- _The task_:
Within the lines below, find those that hold the string "option" and copy each one.

- _Excerpted data_:
= = =
(** * MotionDetectionUnityAvatar: the camera probe and the launcher

    A shallow embedding of the two scripts of [mediapipeavatar/]:

    - [TEST.py], the camera probe: opens webcam 0 with OpenCV, shows the
      frames it reads until a read fails or the user presses [q], then
      releases the device and closes the windows;
    - [main.py], the launcher: starts the body-tracking thread, waits for
      one line of console input, raises the shutdown flag
      [global_vars.KILL_THREADS], sleeps half a second and exits.

    Each script is an interaction tree over the calls it makes to its
    surroundings (OpenCV, the console, the worker thread, the Python
    runtime).  The surroundings are a world that answers every call and
    keeps a log of the calls made.  A script may run forever (the probe
    does, on a camera that never fails and a keyboard that never sends
    [q]), so a run is observed for a number of steps. *)

From Stdlib Require Import ZArith List String Ascii Lia QArith Morphisms.
From ITree Require Import ITree ITreeFacts.
Import ListNotations ITreeNotations.
Local Open Scope itree_scope.
Local Open Scope string_scope.
Local Open Scope list_scope.
Local Open Scope Z_scope.

(** ** The Python runtime *)

Module Py.

(** The exceptions the two scripts can meet.  [exit()] (the builtin of
    [site] in TEST.py, [sys.exit] in main.py) raises [SystemExit] with the
    code it was given, [None] when called without argument; [input()]
    raises [EOFError] when standard input is exhausted. *)
Inductive exn : Type :=
| SystemExit (code : option Z)
| EOFError.

(** What the surroundings do with a call: answer it, or raise. *)
Inductive reply (T : Type) : Type :=
| Ok (a : T)
| Raise (x : exn).
Arguments Ok {T} a.
Arguments Raise {T} x.

(** What is known of a script after it was watched for some steps: it
    reached its last statement, it died of an exception nothing catches
    (neither script has a [try]), or it is still running. *)
Inductive outcome (R : Type) : Type :=
| Returned (r : R)
| Raised (x : exn)
| Running.
Arguments Returned {R} r.
Arguments Raised {R} x.
Arguments Running {R}.

(** The exit status the interpreter hands to the operating system: 0 at
    the end of the script and for [SystemExit(None)], the code itself for
    [SystemExit(n)], 1 for any other exception; none while running. *)
Definition exit_status {R} (o : outcome R) : option Z :=
  match o with
  | Returned _ => Some 0
  | Raised (SystemExit None) => Some 0
  | Raised (SystemExit (Some n)) => Some n
  | Raised EOFError => Some 1
  | Running => None
  end.

(** [ord(c)] for a one-character string. *)
Definition ord (c : ascii) : Z := Z.of_N (N_of_ascii c).

Section Runner.
Context {E : Type -> Type} {W : Type}.
Variable handle : forall T, E T -> W -> W * reply T.

(** [run_for n t w]: the world and the outcome after at most [n] steps
    of [t] started in [w].  A call and a jump back to a loop head cost
    one step each; reaching the end costs nothing. *)
Fixpoint run_for {R} (n : nat) (t : itree E R) (w : W) {struct n}
  : W * outcome R :=
  match observe t with
  | RetF r => (w, Returned r)
  | TauF t' =>
      match n with
      | O => (w, Running)
      | S n' => run_for n' t' w
      end
  | VisF e k =>
      match n with
      | O => (w, Running)
      | S n' =>
          match handle _ e w with
          | (w', Ok a) => run_for n' (k a) w'
          | (w', Raise x) => (w', Raised x)
          end
      end
  end.
End Runner.

(** [exit(code)] never comes back. *)
Definition never {E : Type -> Type} {R} (t : itree E Empty_set) : itree E R :=
  v <- t;; match v : Empty_set with end.

End Py.
Import Py.

(** ** TEST.py, the camera probe *)

Module Probe.

(** A frame is the pixel buffer [cap.read()] returns; the probe hands it
    to [imshow] and never looks inside. *)
Definition frame : Type := list Z.

(** The calls of TEST.py, with the type of what each returns.
    [read] answers [Some frame] for [(True, frame)] and [None] for
    [(False, None)]. *)
Variant cvE : Type -> Type :=
| VideoCapture (index : Z) : cvE unit
| isOpened : cvE bool
| read : cvE (option frame)
| imshow (winname : string) (mat : frame) : cvE unit
| waitKey (delay : Z) : cvE Z
| release : cvE unit
| destroyAllWindows : cvE unit
| print (s : string) : cvE unit
| exit (code : option Z) : cvE Empty_set.

(** A call as it is logged, with its answer. *)
Inductive call : Type :=
| c_VideoCapture (index : Z)
| c_isOpened (r : bool)
| c_read (r : option frame)
| c_imshow (winname : string) (mat : frame)
| c_waitKey (delay : Z) (r : Z)
| c_release
| c_destroyAllWindows
| c_print (s : string)
| c_exit (code : option Z).

(** What the probe cannot control: which device indices open, what the
    [i]-th read of the opened device returns, and what the [i]-th
    keyboard poll returns (-1 when no key was pressed). *)
Record env : Type := {
  camera : Z -> bool;
  feed : nat -> option frame;
  keyboard : nat -> Z
}.

(** The capture object [cap]. *)
Variant device : Type := NoDevice | Opened | Closed.

Record world : Type := {
  surroundings : env;
  cap : device;
  grabs : nat;           (* reads answered by the device so far *)
  polls : nat;           (* keyboard polls so far *)
  log : list call
}.

Definition boot (e : env) : world :=
  {| surroundings := e; cap := NoDevice; grabs := 0; polls := 0; log := [] |}.

Definition logged (c : call) (w : world) : world :=
  {| surroundings := surroundings w; cap := cap w; grabs := grabs w;
     polls := polls w; log := log w ++ [c] |}.

Definition with_cap (d : device) (w : world) : world :=
  {| surroundings := surroundings w; cap := d; grabs := grabs w;
     polls := polls w; log := log w |}.

Definition grabbed (w : world) : world :=
  {| surroundings := surroundings w; cap := cap w; grabs := S (grabs w);
     polls := polls w; log := log w |}.

Definition polled (w : world) : world :=
  {| surroundings := surroundings w; cap := cap w; grabs := grabs w;
     polls := S (polls w); log := log w |}.

Definition is_open (d : device) : bool :=
  match d with Opened => true | _ => false end.

(** OpenCV, the console and the runtime. A capture that is not open reads
    [(False, None)]. *)
Definition handle (T : Type) (e : cvE T) (w : world) : world * reply T :=
  match e in cvE T return world * reply T with
  | VideoCapture index =>
      let d := if camera (surroundings w) index then Opened else Closed in
      (logged (c_VideoCapture index) (with_cap d w), Ok tt)
  | isOpened =>
      (logged (c_isOpened (is_open (cap w))) w, Ok (is_open (cap w)))
  | read =>
      if is_open (cap w)
      then let r := feed (surroundings w) (grabs w) in
           (logged (c_read r) (grabbed w), Ok r)
      else (logged (c_read None) w, Ok None)
  | imshow winname mat => (logged (c_imshow winname mat) w, Ok tt)
  | waitKey delay =>
      let r := keyboard (surroundings w) (polls w) in
      (logged (c_waitKey delay r) (polled w), Ok r)
  | release => (logged c_release (with_cap Closed w), Ok tt)
  | destroyAllWindows => (logged c_destroyAllWindows w, Ok tt)
  | print s => (logged (c_print s) w, Ok tt)
  | exit code => (logged (c_exit code) w, Raise (SystemExit code))
  end.

Definition open_failure_message : string := "❌ Failed to open webcam".
Definition grab_failure_message : string := "❌ Failed to grab frame".

(** [cv2.waitKey(1) & 0xFF == ord('q')]: [&] binds tighter than [==]. *)
Definition quit (key : Z) : bool := Z.land key 0xFF =? ord "q".
(** ** What a failed call leaves behind *)

(** A singular view basis on a fresh object: the call raises, and the
    plane data, the anchor and the mesh are on the object while the
    transforms and the view coordinates are not. *)
Lemma constructFromArray_singular_basis_example :
  let o := constructFromArray [[num 7]; [num 8]; [num 9]] triangle
                              [[0; 1; num 2]] origin e1 [num 2; 0; 0]
                              (init true) in
  value o = Raise LinAlgError
  /\ self.vars (self_after o) = Some [[num 7]; [num 8]; [num 9]]
  /\ self.points (self_after o) = Some triangle
  /\ self.plDef (self_after o) = Some [0; 0; 1; 0]
  /\ self.viewAnchor (self_after o) = Some origin
  /\ self.affMat (self_after o) = None
  /\ self.invAffMat (self_after o) = None
  /\ self.xys (self_after o) = None
  /\ self_after o <> init true
  /\ ~ fully_established (self_after o).
Proof.
  cbv zeta.
  repeat (split; [solve [qc_closed] |]).
  split.
  - intros E. apply (f_equal self.plDef) in E. vm_compute in E. discriminate E.
  - intros [(_ & _ & _ & _ & A & _) _]. apply A. reflexivity.
Qed.

(** A call that returns has given each member its value. *)
Lemma establish_established_from (load_points load_faces : result table)
      (viewAnchor xViewBasis yViewBasis : vector) (s : TriSurface) (v : table) :
  self.vars s = Some v ->
  let o := establish load_points load_faces viewAnchor xViewBasis yViewBasis s in
  value o = Ok tt ->
  exists pts, load_points = Ok pts
    /\ established_from s o v pts load_faces viewAnchor xViewBasis yViewBasis.
Proof.
  intros Hv o Ho. subst o.
  destruct (establish_returns _ _ _ _ _ _ _ Hv Ho)
    as (row & pts & pl & T & invT & vb & s' & -> & Hr & Hp & Hpl & Ht
        & E1 & Ek & E2 & E3 & E4 & E5 & E6 & M & _).
  exists pts. split; [exact Hp |].
  exists row, pl, T, invT, vb.
  repeat (split; [assumption |]).
  intros Hm. destruct (M Hm) as (fcs & Hf & P & F & _).
  destruct (establish_projects _ _ _ _ _ _ Hm Ho)
    as (pts' & T' & X & P' & A' & EX & LX & Hi).
  rewrite P in P'. injection P' as <-. rewrite E4 in A'. injection A' as <-.
  exists fcs, X. repeat split; assumption.
Qed.

Lemma establish_left_at_singular_basis (load_points load_faces : result table)
      (viewAnchor xViewBasis yViewBasis : vector) (s s0 : TriSurface)
      (v pts fcs : table) (row plDef : vector) (e : exn) :
  self.vars s0 = Some v ->
  self.storeMesh s0 = self.storeMesh s ->
  self.affMat s0 = self.affMat s -> self.invAffMat s0 = self.invAffMat s ->
  self.viewBasis s0 = self.viewBasis s -> self.xys s0 = self.xys s ->
  item v 1 = Ok row -> load_points = Ok pts ->
  (self.storeMesh s = true -> load_faces = Ok fcs) ->
  genPlaneData pts = Ok plDef ->
  genTransData pts viewAnchor xViewBasis yViewBasis = Raise e ->
  left_at_singular_basis
    s (establish load_points load_faces viewAnchor xViewBasis yViewBasis s0)
    v pts fcs row plDef viewAnchor e.
Proof.
  intros Hv Hm Ha Hi Hb Hx Hr Hp Hf Hpl Ht.
  rewrite <- Hm in Hf.
  destruct (establish_raises_at_genTransData
              load_points load_faces viewAnchor xViewBasis yViewBasis
              s0 v pts row plDef e Hv Hr Hp
              (fun M => ex_intro _ fcs (Hf M)) Hpl Ht)
    as (E0 & E1 & E2 & E3 & E4 & E5 & E6 & E7 & E8 & E9).
  unfold left_at_singular_basis.
  rewrite E0, E1, E2, E3, E4, E6, E7, E8, E9.
  repeat (split; [solve [reflexivity | assumption] |]).
  split; [| auto].
  rewrite <- Hm. intros M. destruct (E5 M) as [P F].
  split; [exact P |]. rewrite F, (Hf M). reflexivity.
Qed.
= = =
- _Output for this exercise_:
| SystemExit (code : option Z)
Definition exit_status {R} (o : outcome R) : option Z :=
| read : cvE (option frame)
| exit (code : option Z) : cvE Empty_set.
| c_read (r : option frame)
| c_exit (code : option Z).
  feed : nat -> option frame;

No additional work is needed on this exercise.